[Collected data entries]
# # # #
(** * Place verification and route sequencing: a shallow embedding

    The development follows five source files of the web application:
    - [lib/places-verification.js]: [calculateStringSimilarity],
      [calculateMatchConfidence], [findBestMatch], [verifyPlace],
      [verifyAllPlaces];
    - [lib/routes-optimization.js]: [optimizeRouteOrder] and its trip
      statistics, [generateOptimizedMapsUrl];
    - [lib/gemini.js]: [generateGoogleMapsUrl], [generatePlaces],
      [convertToGoogleRoutesFormat];
    - [app/api/generate-route/route.js]: [POST];
    - [app/page.tsx]: [generateIndividualPlaceUrl].

    Conventions of the embedding.
    - A JavaScript string is a [string]: a sequence of code units, here the
      code units below 256 (Basic Latin and Latin-1), on which
      [toLowerCase], the class [\s] and [encodeURIComponent] are written
      out exactly.
    - A JavaScript number that the code computes with is a rational [Q];
      rounding of IEEE doubles is not modelled.  [NaN] and [Infinity] are
      made explicit where a division can produce them.
    - [await fetch(...)] is replaced by its outcome, handed to the function
      as an argument; a [try]/[catch] is a match on a result type.
    - JavaScript arrays indexed by number are lists read with [!!]; the
      matrix of the edit distance, written cell by cell, is a finite map.
    - [JSON.parse], the printing of a number inside a template literal and
      the clock are parameters of the sections that use them.
    - The fields of a parsed object have the type the code expects of
      them: a string where it calls a string method, a list where it
      iterates. *)

From Stdlib Require Import Ascii String QArith Qminmax Lqa.
From stdpp Require Import gmap strings list pretty.

Local Open Scope string_scope.
Local Open Scope nat_scope.

(** ** Strings as JavaScript has them *)

Module JsString.

(** [String.prototype.toLowerCase] on one code unit below 256: [A]-[Z]
    and the Latin-1 capitals U+00C0 to U+00DE (U+00D7, the multiplication
    sign, apart) move up by 32. *)
Definition lowerChar (c : ascii) : ascii :=
  let n := nat_of_ascii c in
  if ((65 <=? n) && (n <=? 90))
     || ((192 <=? n) && (n <=? 222) && negb (n =? 215))
  then ascii_of_nat (n + 32)
  else c.

Fixpoint toLowerCase (s : string) : string :=
  match s with
  | EmptyString => EmptyString
  | String c s' => String (lowerChar c) (toLowerCase s')
  end.

(** [s.includes(t)]: [t] occurs in [s] at some position. *)
Fixpoint includes (s t : string) : bool :=
  String.prefix t s
  || match s with
     | EmptyString => false
     | String _ s' => includes s' t
     end.

(** [s.charAt(i)]: the one-unit string at [i], or the empty string. *)
Definition charAt (s : string) (i : nat) : string :=
  match String.get i s with
  | Some c => String c EmptyString
  | None => EmptyString
  end.

(** JavaScript truthiness of a string: non-empty. *)
Definition truthy (s : string) : bool := negb (String.eqb s "").

(** The class [[\s\(\)]] of the tokenizer, on code units below 256:
    tab, line feed, vertical tab, form feed, carriage return, space,
    no-break space, and the two parentheses. *)
Definition isSeparator (c : ascii) : bool :=
  let n := nat_of_ascii c in
  ((9 <=? n) && (n <=? 13)) || (n =? 32) || (n =? 160)
  || (n =? 40) || (n =? 41).

(** [s.split(/[\s\(\)]+/)]: the pieces between maximal runs of
    separators; a leading or trailing run leaves an empty piece, and the
    empty string splits into one empty piece.  [inRun] records that the
    previous unit was a separator, [cur] is the piece being read. *)
Fixpoint splitFrom (inRun : bool) (cur : string) (s : string)
  : list string :=
  match s with
  | EmptyString => [cur]
  | String c s' =>
      if isSeparator c
      then (if inRun then splitFrom true cur s'
            else cur :: splitFrom true "" s')
      else splitFrom false (cur +:+ String c "") s'
  end.

Definition split (s : string) : list string := splitFrom false "" s.

End JsString.

Import JsString.

(** ** Numbers *)

Definition Qnat (n : nat) : Q := inject_Z (Z.of_nat n).

(** A [for (i = lo; i < lo + n; i++)] loop over a state. *)
Definition forLoop {St : Type} (lo n : nat) (body : nat -> St -> St)
  (s : St) : St :=
  fold_left (fun acc i => body i acc) (seq lo n) s.

(** ** [calculateStringSimilarity] *)

Module StringSimilarity.

(** [matrix] is an array of rows, each an array of numbers. *)
Abbreviation Matrix := (gmap nat (gmap nat nat)).

(** [matrix[i][j]] read as a number. *)
Definition cell (m : Matrix) (i j : nat) : option nat :=
  m !! i ≫= (.!! j).

Definition cellOr0 (m : Matrix) (i j : nat) : nat :=
  default 0 (cell m i j).

(** [matrix[i][j] = v]. *)
Definition setCell (m : Matrix) (i j v : nat) : Matrix :=
  <[i := <[j := v]> (default ∅ (m !! i))]> m.

Definition min3 (a b c : nat) : nat := Nat.min a (Nat.min b c).

(** [for (i = 0; i <= str2.length; i++) matrix[i] = [i];] *)
Definition initRows (len2 : nat) (m : Matrix) : Matrix :=
  forLoop 0 (S len2) (fun i m => <[i := {[0 := i]}]> m) m.

(** [for (j = 0; j <= str1.length; j++) matrix[0][j] = j;] *)
Definition initFirstRow (len1 : nat) (m : Matrix) : Matrix :=
  forLoop 0 (S len1) (fun j m => setCell m 0 j j) m.

(** The body of the inner loop. *)
Definition fillCell (str1 str2 : string) (i j : nat) (m : Matrix)
  : Matrix :=
  if String.eqb (charAt str2 (i - 1)) (charAt str1 (j - 1))
  then setCell m i j (cellOr0 m (i - 1) (j - 1))
  else setCell m i j
         (min3 (cellOr0 m (i - 1) (j - 1) + 1)   (* substitution *)
               (cellOr0 m i (j - 1) + 1)         (* insertion *)
               (cellOr0 m (i - 1) j + 1)).       (* deletion *)

Definition fillMatrix (str1 str2 : string) (m : Matrix) : Matrix :=
  forLoop 1 (String.length str2)
    (fun i m => forLoop 1 (String.length str1) (fillCell str1 str2 i) m)
    m.

Definition distanceMatrix (str1 str2 : string) : Matrix :=
  fillMatrix str1 str2
    (initFirstRow (String.length str1)
       (initRows (String.length str2) ∅)).

Definition calculateStringSimilarity (str1 str2 : string) : Q :=
  if String.eqb str1 str2 then 1%Q
  else if (String.length str1 =? 0) || (String.length str2 =? 0) then 0%Q
  else
    let matrix := distanceMatrix str1 str2 in
    let maxLength := Nat.max (String.length str1) (String.length str2) in
    let distance :=
      cellOr0 matrix (String.length str2) (String.length str1) in
    (1 - Qnat distance / Qnat maxLength)%Q.

End StringSimilarity.

Import StringSimilarity.

(** ** Edit distance as the specification words it

    The classic unit-cost Levenshtein distance between the first [i] units
    of [a] and the first [j] units of [b]: turning a prefix into the empty
    string deletes every unit, and otherwise the cheapest of a deletion, an
    insertion and a substitution (free when the two last units agree). *)

Module Levenshtein.

Definition substitutionCost (a b : string) (i j : nat) : nat :=
  if String.eqb (charAt a i) (charAt b j) then 0 else 1.

Fixpoint lev (a b : string) (i : nat) {struct i} : nat -> nat :=
  match i with
  | 0 => fun j => j
  | S i' =>
      fix row (j : nat) : nat :=
        match j with
        | 0 => S i'
        | S j' =>
            Nat.min (lev a b i' (S j') + 1)
              (Nat.min (row j' + 1)
                 (lev a b i' j' + substitutionCost a b i' j'))
        end
  end.

Definition editDistance (a b : string) : nat :=
  lev a b (String.length a) (String.length b).

End Levenshtein.

Import Levenshtein.

(** ** Exceptions

    A function that can raise returns a [Result]; [Throw] carries the
    message of the error object. *)

Inductive Result (A : Type) : Type :=
| Ok (value : A)
| Throw (message : string).
Arguments Ok {A} value.
Arguments Throw {A} message.

#[export] Instance Result_ret : MRet Result := fun A x => Ok x.
#[export] Instance Result_bind : MBind Result := fun A B f r =>
  match r with
  | Ok x => f x
  | Throw msg => Throw msg
  end.

(** [for (const x of xs) { acc = body(acc, x) }] where the body can raise:
    the first exception ends the loop. *)
Fixpoint forOf {A S : Type} (body : S -> A -> Result S) (xs : list A)
  (acc : S) : Result S :=
  match xs with
  | [] => Ok acc
  | x :: xs' =>
      match body acc x with
      | Ok acc' => forOf body xs' acc'
      | Throw msg => Throw msg
      end
  end.

(** Comparisons of numbers. *)
Definition Qgt_bool (a b : Q) : bool := negb (Qle_bool a b).
Definition Qge_bool (a b : Q) : bool := Qle_bool b a.

(** ** The records of the place search *)

(** [displayName] of a search record: missing, a plain string, or the
    localized-text object [{text, languageCode}], whose [text] can itself
    be missing. *)
Inductive DisplayName : Type :=
| NameAbsent
| NamePlain (s : string)
| NameLocalized (text : option string).

Record LatLng : Type := {
  latitude : option Q;
  longitude : option Q;
}.

Record ApiPlace : Type := {
  id : option string;
  displayName : DisplayName;
  formattedAddress : option string;
  location : option LatLng;
  rating : option Q;
  userRatingCount : option Q;
  businessStatus : option string;
  types : option (list string);
  photos : option (list string);
}.

(** A place as the language model proposes it. *)
Record LlmPlace : Type := {
  name : string;
  type : option string;
  description : option string;
  reasoning : option string;
}.

(** ** [calculateMatchConfidence] *)

Module ConfidenceScorer.

(** The value of [apiPlace.displayName?.text || apiPlace.displayName]:
    the text when it is a non-empty string, else [displayName] itself. *)
Definition textOrDisplayName (d : DisplayName) : DisplayName :=
  match d with
  | NameLocalized (Some t) => if truthy t then NamePlain t else d
  | _ => d
  end.

Definition notAFunction : string :=
  "(intermediate value).toLowerCase is not a function".

(** [(apiPlace.displayName?.text || apiPlace.displayName || '')
    .toLowerCase()]: an object that survives the two [||] has no
    [toLowerCase], and the call raises a [TypeError]. *)
Definition apiNameOf (apiPlace : ApiPlace) : Result string :=
  match textOrDisplayName (displayName apiPlace) with
  | NameAbsent => Ok (toLowerCase "")
  | NamePlain s => Ok (toLowerCase (if truthy s then s else ""))
  | NameLocalized _ => Throw notAFunction
  end.

(** [name.split(/[\s\(\)]+/).filter((w) => w.length > 2)] *)
Definition words (s : string) : list string :=
  List.filter (fun w => 2 <? String.length w) (split s).

(** The predicate handed to [apiWords.some]. *)
Definition wordMatchesApiWord (word apiWord : string) : bool :=
  includes word apiWord
  || includes apiWord word
  || Qgt_bool (calculateStringSimilarity word apiWord) 0.8.

(** The counting loop over [nameWords]. *)
Definition countWordMatches (nameWords apiWords : list string) : nat :=
  fold_left
    (fun wordMatches word =>
       if existsb (wordMatchesApiWord word) apiWords
       then wordMatches + 1
       else wordMatches)
    nameWords 0.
# # # #
Within the data above, how many lines contain the word "negb"? Write only the number.

3